Riaperture: certezze e dubbi
di Paolo Lingua
In linea di massima, ma come si era capito da parecchi giorni, il giro di boa di fine aprile e il mese di maggio vedranno riaperture parziali e graduali. La “quasi” normalità, salvo brutte sorprese sul piano dei contagi, dovrebbe tornare a giugno per una riapertura totale, sia pure con tutte le precauzioni possibili, da luglio in poi. Le istituzioni nazionali e regionali, a essere sinceri, oscillano strattonate da diverse e opposte istanze. Da una parte c’è chi punta su regole ferree, controlli e limiti perché, come nel recente passato, si temono nuove ondate di ripresa della pandemia. Dall’altra si vorrebbe accelerare un ritorno alla vita normale per acciuffare i vantaggi economici generali che dovrebbero arrivare dalla stagione delle vacanze.
Obiettivamente i rischi di chiusure, di fallimenti, di perdite di lavoro non sono chiacchiere. Sono amare realtà e lo dimostrano anche le proteste e le manifestazioni di piazza. Il commercio generalizzato, volendo fare un’analisi macroeconomica, ha certamente sofferto molto – a eccezione del settore alimentare – ma la ripresa, sia pure graduale, sarà possibile con un ritorno graduale alla normalità. Il cittadino ha in gran parte bloccato le spese nei prodotti di evasione o anche nell’abbigliamento superfluo, ma si riavvicinerà a un comportamento più disponibile alla spesa man mano che ci si riavvicinerà a un modello di vita e di costume pre-pandemia. Più difficile e complessa è la situazione di bar, ristoranti, pizzerie che non hanno gradito i prossimi quaranta giorni di aperura solo all’aperto e con il serale blindato alle 22.
Un tentativo di allargare i tempi alle 23 e di offrire la possibilità di aperture al chiuso per i clienti già vaccinati è stato vano. Ci hanno provato molte regioni, tra le quali la Liguria, e in particolare a livello politico la Lega, oltre ovviamente Fratelli ‘Ital9ia che sono all’opposizione. I ministri della Lega come è noto si sono astenuti nella riunione di consiglio che ha messo a punto le decisioni definitive, anche se hanno annunciato che mantengono il loro sostegno al governo, nonostante la palese irritazione di Mario Draghi. Siamo di fronte a una ripresa del dibattito politico in parte silenziato dal nuovo governo? Difficile a dirsi.
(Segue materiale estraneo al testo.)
Definition validateSymbolIDs (value : FileCard) : result unit :=
  match f_SymbolIDs value with
  | None => Err (bad "file card symbol IDs are not canonical")
  | Some ids =>
      _ ← fail_if ((100000 <? Z.of_nat (length ids))%Z || negb (sortedUniqueIndexValues ids))
            (bad "file card symbol IDs are not canonical");
      fail_if (negb (forallb (match_classes symbolIDPattern) ids))
        (bad "file card carries an invalid symbol ID")
  end.

Definition ValidateFileCard (value : FileCard) : result unit :=
  _ ← fail_if (negb (bool_decide (f_SchemaVersion value = "1.0")) ||
               negb (match_classes snapshotIDPattern (f_SnapshotID value)) ||
               negb (validAuthority (f_RepositoryID value) "repo_") ||
               negb (gitObjectPattern (f_SourceCommit value)) ||
               negb (gitObjectPattern (f_GitBlobID value)) ||
               negb (match_classes contentHashPattern (f_SourceHash value)) ||
               outside 0 16777216 (f_SizeBytes value))
        (bad "file card identity or source evidence is invalid");
  _ ← NormalizeRepositoryPath (f_Path value);
  _ ← fail_if (negb (bool_decide (f_Language value ∈
                 ["go"; "typescript"; "javascript"; "python"; "json"; "yaml"; "markdown"; "other"])))
        (bad "file card language is invalid");
  _ ← fail_if (negb (match_classes fileIDPattern (f_FileID value)) ||
               negb (bool_decide (f_FileID value = ComputeFileID value)) ||
               negb (match_classes fileLineagePattern (f_LineageID value)) ||
               negb (bool_decide (f_LineageID value = ComputeFileLineageID value)))
        (bad "file card ID does not match its identity projection");
  _ ← validateSymbolIDs value;
  match f_Diagnostics value with
  | None => Err (bad "file card diagnostics are invalid")
  | Some diagnostics =>
      _ ← fail_if (4096 <? Z.of_nat (length diagnostics))%Z (bad "file card diagnostics are invalid");
      validateDiagnostics "" diagnostics
  end.
(** A path no accepted change names has not changed. *)
Lemma coverage_sound baseline target changes p :
  validateChangeSetCoverage baseline target changes = Ok tt →
  (∀ change, change ∈ gs_Changes changes → ¬ touches change p) →
  changedPath baseline target p = false.
Proof.
  unfold validateChangeSetCoverage. intros (mentioned & Hrun & Hend)%res_bind_ok Hno.
  apply not_true_iff_false. intros Hch.
  destruct (filter _ _) as [|q l] eqn:Hf; [|done].
  assert (p ∈ filter (λ path, changedPath baseline target path = true ∧ path ∉ mentioned)
            (elements (dom baseline ∪ dom target))) as Hin.
  - apply list_elem_of_filter. split_and!; [done| |].
    + rewrite (checkChanges_mentions _ _ _ _ _ Hrun). intros [Hp|(c & Hc & Ht)]; [set_solver|].
      by apply (Hno c).
    + rewrite elem_of_elements, elem_of_union, !elem_of_dom. unfold changedPath in Hch.
      destruct (baseline !! p); [left; by eexists|]. destruct (target !! p); [right; by eexists|done].
  - rewrite Hf in Hin. by apply elem_of_nil in Hin.
Qed.

(** ** The seeds of an incremental plan *)

(** A path is reindexed for its own sake: a change touches it, or files came or
    went and it has a reference nothing resolved. *)
Definition dangling (files : gmap string FileCard) (path : string) (relation : RelationEvidence)
    : Prop :=
  re_Resolution relation = "unresolved" ∧
  ∃ file, files !! re_SourceFileID relation = Some file ∧ f_Path file = path.
Definition seeded (baseline : IndexBundle) (changes : GitChangeSet) (path : string) : Prop :=
  (∃ change, change ∈ gs_Changes changes ∧ touches change path) ∨
  ((∃ change, change ∈ gs_Changes changes ∧ structural change = true) ∧
   ∃ relation, relation ∈ b_Relations baseline ∧
     dangling (filesByID (b_Files baseline)) path relation).

Lemma changeReasons_domain changes : ∀ reasons p,
  is_Some (foldl changeReasons reasons changes !! p) ↔
  is_Some (reasons !! p) ∨ ∃ change, change ∈ changes ∧ touches change p.
Proof.
  induction changes as [|c changes IH]; intros reasons p; cbn [foldl].
  - rewrite exists_in_nil. tauto.
  - rewrite IH, exists_in_cons.
    assert (is_Some (changeReasons reasons c !! p) ↔ is_Some (reasons !! p) ∨ touches c p) as ->.
    { unfold changeReasons, touches. destruct (gc_FromPath c) as [from|];
        rewrite !lookup_insert_is_Some'; naive_solver. }
    tauto.
Qed.

Lemma changeReasons_spelled changes : ∀ reasons,
  spelled reasons → spelled (foldl changeReasons reasons changes).
Proof.
  induction changes as [|c changes IH]; intros reasons Hs; cbn [foldl]; [done|]. apply IH.
  unfold changeReasons. destruct (gc_FromPath c).
  - apply spelled_insert; [|done]. apply spelled_insert; [done|]. by case_bool_decide.
  - apply spelled_insert; [done|]. by case_bool_decide.
Qed.

Lemma unresolvedReasons_domain files relations : ∀ reasons p,
  is_Some (foldl (unresolvedReasons files) reasons relations !! p) ↔
  is_Some (reasons !! p) ∨ ∃ relation, relation ∈ relations ∧ dangling files p relation.
Proof.
  induction relations as [|r relations IH]; intros reasons p; cbn [foldl].
  - rewrite exists_in_nil. tauto.
  - rewrite IH, exists_in_cons.
    assert (is_Some (unresolvedReasons files reasons r !! p) ↔
            is_Some (reasons !! p) ∨ dangling files p r) as ->; [|tauto].
    unfold unresolvedReasons, setReason, dangling. case_bool_decide; [|naive_solver].
    destruct (files !! re_SourceFileID r) as [f|] eqn:Hf; [|naive_solver].
    destruct (reasons !! f_Path f) eqn:Hp; [naive_solver|].
    rewrite lookup_insert_is_Some'. naive_solver.
Qed.

Lemma unresolvedReasons_spelled files relations : ∀ reasons,
  spelled reasons → spelled (foldl (unresolvedReasons files) reasons relations).
Proof.
  induction relations as [|r relations IH]; intros reasons Hs; cbn [foldl]; [done|]. apply IH.
  unfold unresolvedReasons, setReason. case_bool_decide; [|done].
  destruct (files !! re_SourceFileID r); [|done]. case_match; [done|]. by apply spelled_insert.
Qed.

Lemma seedReasons_domain baseline changes p :
  is_Some (seedReasons baseline (filesByID (b_Files baseline)) changes !! p) ↔
  seeded baseline changes p.
Proof.
  unfold seedReasons, seeded.
  destruct (existsb structural (gs_Changes changes)) eqn:Hs.
  - rewrite unresolvedReasons_domain, changeReasons_domain, lookup_empty.
    apply existsb_exists in Hs as (c & Hc & Hs). apply list_elem_of_In in Hc. split.
    + intros [[[? [=]]|?]|?]; [by left|]. right. split; [by exists c|done].
    + intros [?|[_ ?]]; [left; by right|by right].
  - rewrite changeReasons_domain, lookup_empty. split.
    + intros [[? [=]]|?]. by left.
    + intros [?|[(c & Hc & Ht) _]]; [by right|].
      apply not_true_iff_false in Hs. destruct Hs. apply existsb_exists. exists c.
      split; [by apply list_elem_of_In|done].
Qed.

Lemma seedReasons_spelled baseline files changes : spelled (seedReasons baseline files changes).
Proof.
  assert (spelled (foldl changeReasons ∅ (gs_Changes changes))) as Hc
    by (apply changeReasons_spelled, map_Forall_empty).
  unfold seedReasons. case_match; [|done]. by apply unresolvedReasons_spelled.
Qed.

(** ** The dependency graph *)

(** The pairs of paths the code collects. *)
Definition code_depends (baseline : IndexBundle) (source target : string) : Prop :=
  ∃ relation, relation ∈ b_Relations baseline ∧
    dependency (filesByID (b_Files baseline)) (symbolFiles (b_Symbols baseline)) relation =
      Some (source, target).

Lemma collectDependencies_spec files symbols relations : ∀ result p q,
  q ∈ default [] (collectDependencies files symbols relations result !! p) ↔
  q ∈ default [] (result !! p) ∨
  ∃ relation, relation ∈ relations ∧ dependency files symbols relation = Some (q, p).
Proof.
  induction relations as [|r relations IH]; intros result p q; cbn [collectDependencies].
  - rewrite exists_in_nil. tauto.
  - rewrite IH, exists_in_cons.
    match goal with |- ?L ∨ _ ↔ _ =>
      assert (L ↔ q ∈ default [] (result !! p) ∨ dependency files symbols r = Some (q, p)) as -> end.
    { destruct (dependency files symbols r) as [[s t]|]; [|naive_solver].
      destruct (decide (t = p)) as [->|Hne].
      - rewrite lookup_insert_eq. cbn. unfold appendUnique. case_bool_decide; [naive_solver|].
        rewrite elem_of_app, list_elem_of_singleton. naive_solver.
      - rewrite lookup_insert_ne by done. naive_solver. }
    tauto.
Qed.

Lemma reverse_spec baseline p q :
  dependent (reverseFileDependencies baseline (filesByID (b_Files baseline))
               (symbolFiles (b_Symbols baseline))) p q ↔ code_depends baseline q p.
Proof.
  unfold dependent, reverseFileDependencies, code_depends. rewrite lookup_fmap.
  match goal with |- context [collectDependencies ?a ?b ?c ?d !! p] =>
    pose proof (collectDependencies_spec a b c d p q) as Hspec;
    destruct (collectDependencies a b c d !! p) as [l|] end; cbn [fmap option_fmap option_map default] in *;
    rewrite lookup_empty in Hspec; cbn [default] in Hspec.
  - unfold id. rewrite merge_sort_Permutation. cbn in Hspec. rewrite Hspec, elem_of_nil. tauto.
  - cbn in *. rewrite Hspec, elem_of_nil. tauto.
Qed.

(** The file an entity of a bundle lives in: the file that declares it as a symbol, or
    the file it is itself. *)
Definition lives_in (baseline : IndexBundle) (id : string) (file : FileCard) : Prop :=
  file ∈ b_Files baseline ∧
  ((∃ y, y ∈ b_Symbols baseline ∧ y_SymbolID y = id ∧ y_FileID y = f_FileID file) ∨
   (id ∉ y_SymbolID <$> b_Symbols baseline) ∧ id = f_FileID file).

(** [source] depends on [target]: a resolved relation of one of the dependency kinds,
    read from the file at [source], names an entity that lives in the other file at
    [target]. *)
Definition depends_on (baseline : IndexBundle) (source target : string) : Prop :=
  ∃ relation id from to, relation ∈ b_Relations baseline ∧
    re_Resolution relation = "resolved" ∧
    re_Kind relation ∈ ["imports"; "references"; "calls"; "implements"; "extends"; "tests"; "routes_to"; "validates";
                        "uses_schema"] ∧
    re_TargetEntityID relation = Some id ∧
    from ∈ b_Files baseline ∧ f_FileID from = re_SourceFileID relation ∧ f_Path from = source ∧
    lives_in baseline id to ∧ f_Path to = target ∧ source ≠ target.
Ma è evidente, come molti osservatori hanno messo in luce, che Salvini non vuole lasciare lo spazio a Fratelli d’Italia (alleato e rivale al tempo stesso) per gestire i malumori e gli scontenti, anche per il timore di una perdita di voti in vista delle amministrative dell’autunno e di quelle, anche più importanti e strategiche, della primavera del 2022.
Per questo la Lega ha puntato a farsi paladina dell’atteggiamento critica di gran parte dei titolari di bar e ristoranti già messi in ginocchio da mesi e mesi di chiusura, sia pure evitando fratture irreversibili nei confronti del governo. Salvini spera forse ancora in qualche recupero parziale al momento del voto in Parlamento, ma l’esito è tutt’altro che scontato, perché, in particolare i vertici sanitari che sono i consiglieri diretti di Draghi e del suo staff sono tutt’altro che ottimisti al cento per cento e spingono per una intensificazione delle vaccinazioni. A tutt’oggi siamo ancora su una media giornaliera che si aggira sulle 300 mila dosi. Siamo quindi ancora distanti dalle 500 mila auspicate dal generale Figliuolo, anche se si va in crescendo e alcuni dati danno dei miglioramenti generali, anche se non eclatanti per il momento.
Accanto quindi al piede su un cauto acceleratore, c’è un piede che gioca di frizione e di freno. Almeno per i prossimi quaranta giorni, il settore dei bar e dei ristoranti dovrà stringere i denti, salvo sorprese . La ripresa parziale riguarderà per ora il 40% del potenziale di settore, con limiti pesanti alle presenze serali, per via dell’orario e per i dubbi sullo stato generale del clima. Sono gli ultimi effetti negativi, e speriamo che siano davvero gli ultimi, della tragica pandemia che ci ha colpiti.